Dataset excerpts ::
-=-=-=-=-

Lemma attempts_trace_tips_single (height : Z) (n : nat) :
  Run.count_tips (LakeSrc.attempts_trace height n) = 0%nat.
Proof.
  induction n as [|[|n] IH]; [done | done |].
  change (LakeSrc.attempts_trace height (S (S n)))
    with (LakeSrc.attempts_trace height (S n)
          ++ [Sleep (LakeSrc.backoff (S n - 1)); FetchBlock height]).
  by rewrite count_tips_app, IH.
Qed.

Lemma refresh_requests (b : bool) :
  Lake.count_fetches (if b then [FetchTip] else []) = 0%nat
  ∧ (Run.count_tips (if b then [FetchTip] else []) ≤ 1)%nat.
Proof. destruct b; vm_compute; split; done || lia. Qed.

(** X26. One pass through the body of [while (running)] sends at most
    [MAX_RETRIES] requests for a block and at most two requests for the
    chain tip, and never more than four requests in all: the two tip
    requests are made only in a pass that asks for no block.  This holds
    in both revisions of lake.ts, whatever the replies. *)
Theorem iteration_requests (env : Env) (s : State) :
  ((Lake.count_fetches (fst (Lake.iteration env s)) ≤ Lake.MAX_RETRIES)%nat
   ∧ (Run.count_tips (fst (Lake.iteration env s)) ≤ 2)%nat
   ∧ (Lake.count_fetches (fst (Lake.iteration env s))
      + Run.count_tips (fst (Lake.iteration env s)) ≤ 4)%nat)
  ∧ ((Lake.count_fetches (fst (LakeSrc.iteration env s))
      ≤ LakeSrc.MAX_RETRIES)%nat
     ∧ (Run.count_tips (fst (LakeSrc.iteration env s)) ≤ 2)%nat
     ∧ (Lake.count_fetches (fst (LakeSrc.iteration env s))
        + Run.count_tips (fst (LakeSrc.iteration env s)) ≤ 4)%nat).
Proof.
  split.
  - unfold Lake.iteration.
    destruct (RunFacts.refresh_state env s) as [tip ->].
    destruct (refresh_requests (Z.rem (blocksProcessed s) 200 =? 0))
      as [Hb0 Ht0].
    set (t0 := if Z.rem _ _ =? 0 then _ else _) in *.
    cbn [currentHeight latestKnownHeight set_latestKnownHeight].
    destruct (currentHeight s >? tip).
    + pose proof (RunFacts.fetchLatestBlockHeight_frame (tip_idle env)
                    (set_latestKnownHeight tip s)) as Hf.
      destruct (Lake.fetchLatestBlockHeight _ _) as [[t1 tip'] s1].
      destruct Hf as (-> & _ & _). cbn [fst].
      rewrite (count_fetches_app t0), (count_tips_app t0), Hb0.
      change (Lake.count_fetches ([Sleep Lake.IDLE_INTERVAL_MS] ++ [FetchTip]))
        with 0%nat.
      change (Run.count_tips ([Sleep Lake.IDLE_INTERVAL_MS] ++ [FetchTip]))
        with 1%nat.
      unfold Lake.MAX_RETRIES. lia.
    + destruct (FetchFacts.fetchBlockWithRetry_catchup (currentHeight s)
                  (block_reply env)) as (n & Hn & _ & _ & -> & Hcount).
      pose proof (attempts_trace_tips (currentHeight s) n) as Htips.
      set (t1 := Lake.attempts_trace _ _) in *.
      assert (∀ l, Lake.count_fetches l = 0%nat → Run.count_tips l = 0%nat →
                   (Lake.count_fetches (t0 ++ t1 ++ l) ≤ Lake.MAX_RETRIES)%nat
                   ∧ (Run.count_tips (t0 ++ t1 ++ l) ≤ 2)%nat
                   ∧ (Lake.count_fetches (t0 ++ t1 ++ l)
                      + Run.count_tips (t0 ++ t1 ++ l) ≤ 4)%nat) as Hall.
      { intros l Hl Hl'.
        rewrite !count_fetches_app, !count_tips_app, Hb0, Hcount, Htips,
          Hl, Hl'. unfold Lake.MAX_RETRIES in *. lia. }
      destruct (Lake.attempt_outcome _ _ _) as [blockData|e].
      * destruct (is_null blockData).
        -- cbn [fst]. rewrite <- (app_nil_r t1) at 1 2 3 4.
           by apply Hall.
        -- destruct (Loop.parseBlock blockData _) as [db' [eventsFound|e]];
             cbn [fst]; by apply Hall.
      * cbn [fst]. by apply Hall.
  - unfold LakeSrc.iteration.
    destruct (RunFacts.refresh_state_single env s) as [tip ->].
    destruct (refresh_requests (Z.rem (blocksProcessed s) 500 =? 0))
      as [Hb0 Ht0].
    set (t0 := if Z.rem _ _ =? 0 then _ else _) in *.
    cbn [currentHeight latestKnownHeight set_latestKnownHeight].
    destruct (currentHeight s >? tip).
    + pose proof (RunFacts.fetchLatestBlockHeight_frame_single (tip_idle env)
                    (set_latestKnownHeight tip s)) as Hf.
      destruct (LakeSrc.fetchLatestBlockHeight _ _) as [[t1 tip'] s1].
      destruct Hf as (-> & _ & _). cbn [fst].
      rewrite (count_fetches_app t0), (count_tips_app t0), Hb0.
      change (Lake.count_fetches ([Sleep LakeSrc.IDLE_INTERVAL_MS] ++ [FetchTip]))
        with 0%nat.
      change (Run.count_tips ([Sleep LakeSrc.IDLE_INTERVAL_MS] ++ [FetchTip]))
        with 1%nat.
      unfold LakeSrc.MAX_RETRIES. lia.
    + destruct (FetchFacts.fetchBlockWithRetry_single (currentHeight s)
                  (block_reply env)) as (n & Hn & _ & _ & -> & Hcount).
      pose proof (attempts_trace_tips_single (currentHeight s) n) as Htips.
      set (t1 := LakeSrc.attempts_trace _ _) in *.
      assert (∀ l, Lake.count_fetches l = 0%nat → Run.count_tips l = 0%nat →
                   (Lake.count_fetches (t0 ++ t1 ++ l)
                    ≤ LakeSrc.MAX_RETRIES)%nat
                   ∧ (Run.count_tips (t0 ++ t1 ++ l) ≤ 2)%nat
                   ∧ (Lake.count_fetches (t0 ++ t1 ++ l)
                      + Run.count_tips (t0 ++ t1 ++ l) ≤ 4)%nat) as Hall.
      { intros l Hl Hl'.
        rewrite !count_fetches_app, !count_tips_app, Hb0, Hcount, Htips,
          Hl, Hl'. unfold LakeSrc.MAX_RETRIES in *. lia. }
      destruct (LakeSrc.attempt_outcome _ _ _) as [blockData|e].
      * destruct (is_null blockData).
        -- cbn [fst]. rewrite <- (app_nil_r t1) at 1 2 3 4.
           by apply Hall.
        -- destruct (Loop.parseBlock blockData _) as [db' [eventsFound|e]];
             cbn [fst]; by apply Hall.
      * cbn [fst]. by apply Hall.
Qed.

-=-=-=-=-

What the task asks ::
When copying the data above, please keep exactly the lines from its first line through the line with "change (Run.count_tips ([Sleep Lake.IDLE_INTERVAL_MS]", both ends included, and drop the rest.

Written reply ::
Lemma attempts_trace_tips_single (height : Z) (n : nat) :
  Run.count_tips (LakeSrc.attempts_trace height n) = 0%nat.
Proof.
  induction n as [|[|n] IH]; [done | done |].
  change (LakeSrc.attempts_trace height (S (S n)))
    with (LakeSrc.attempts_trace height (S n)
          ++ [Sleep (LakeSrc.backoff (S n - 1)); FetchBlock height]).
  by rewrite count_tips_app, IH.
Qed.

Lemma refresh_requests (b : bool) :
  Lake.count_fetches (if b then [FetchTip] else []) = 0%nat
  ∧ (Run.count_tips (if b then [FetchTip] else []) ≤ 1)%nat.
Proof. destruct b; vm_compute; split; done || lia. Qed.

(** X26. One pass through the body of [while (running)] sends at most
    [MAX_RETRIES] requests for a block and at most two requests for the
    chain tip, and never more than four requests in all: the two tip
    requests are made only in a pass that asks for no block.  This holds
    in both revisions of lake.ts, whatever the replies. *)
Theorem iteration_requests (env : Env) (s : State) :
  ((Lake.count_fetches (fst (Lake.iteration env s)) ≤ Lake.MAX_RETRIES)%nat
   ∧ (Run.count_tips (fst (Lake.iteration env s)) ≤ 2)%nat
   ∧ (Lake.count_fetches (fst (Lake.iteration env s))
      + Run.count_tips (fst (Lake.iteration env s)) ≤ 4)%nat)
  ∧ ((Lake.count_fetches (fst (LakeSrc.iteration env s))
      ≤ LakeSrc.MAX_RETRIES)%nat
     ∧ (Run.count_tips (fst (LakeSrc.iteration env s)) ≤ 2)%nat
     ∧ (Lake.count_fetches (fst (LakeSrc.iteration env s))
        + Run.count_tips (fst (LakeSrc.iteration env s)) ≤ 4)%nat).
Proof.
  split.
  - unfold Lake.iteration.
    destruct (RunFacts.refresh_state env s) as [tip ->].
    destruct (refresh_requests (Z.rem (blocksProcessed s) 200 =? 0))
      as [Hb0 Ht0].
    set (t0 := if Z.rem _ _ =? 0 then _ else _) in *.
    cbn [currentHeight latestKnownHeight set_latestKnownHeight].
    destruct (currentHeight s >? tip).
    + pose proof (RunFacts.fetchLatestBlockHeight_frame (tip_idle env)
                    (set_latestKnownHeight tip s)) as Hf.
      destruct (Lake.fetchLatestBlockHeight _ _) as [[t1 tip'] s1].
      destruct Hf as (-> & _ & _). cbn [fst].
      rewrite (count_fetches_app t0), (count_tips_app t0), Hb0.
      change (Lake.count_fetches ([Sleep Lake.IDLE_INTERVAL_MS] ++ [FetchTip]))
        with 0%nat.
      change (Run.count_tips ([Sleep Lake.IDLE_INTERVAL_MS] ++ [FetchTip]))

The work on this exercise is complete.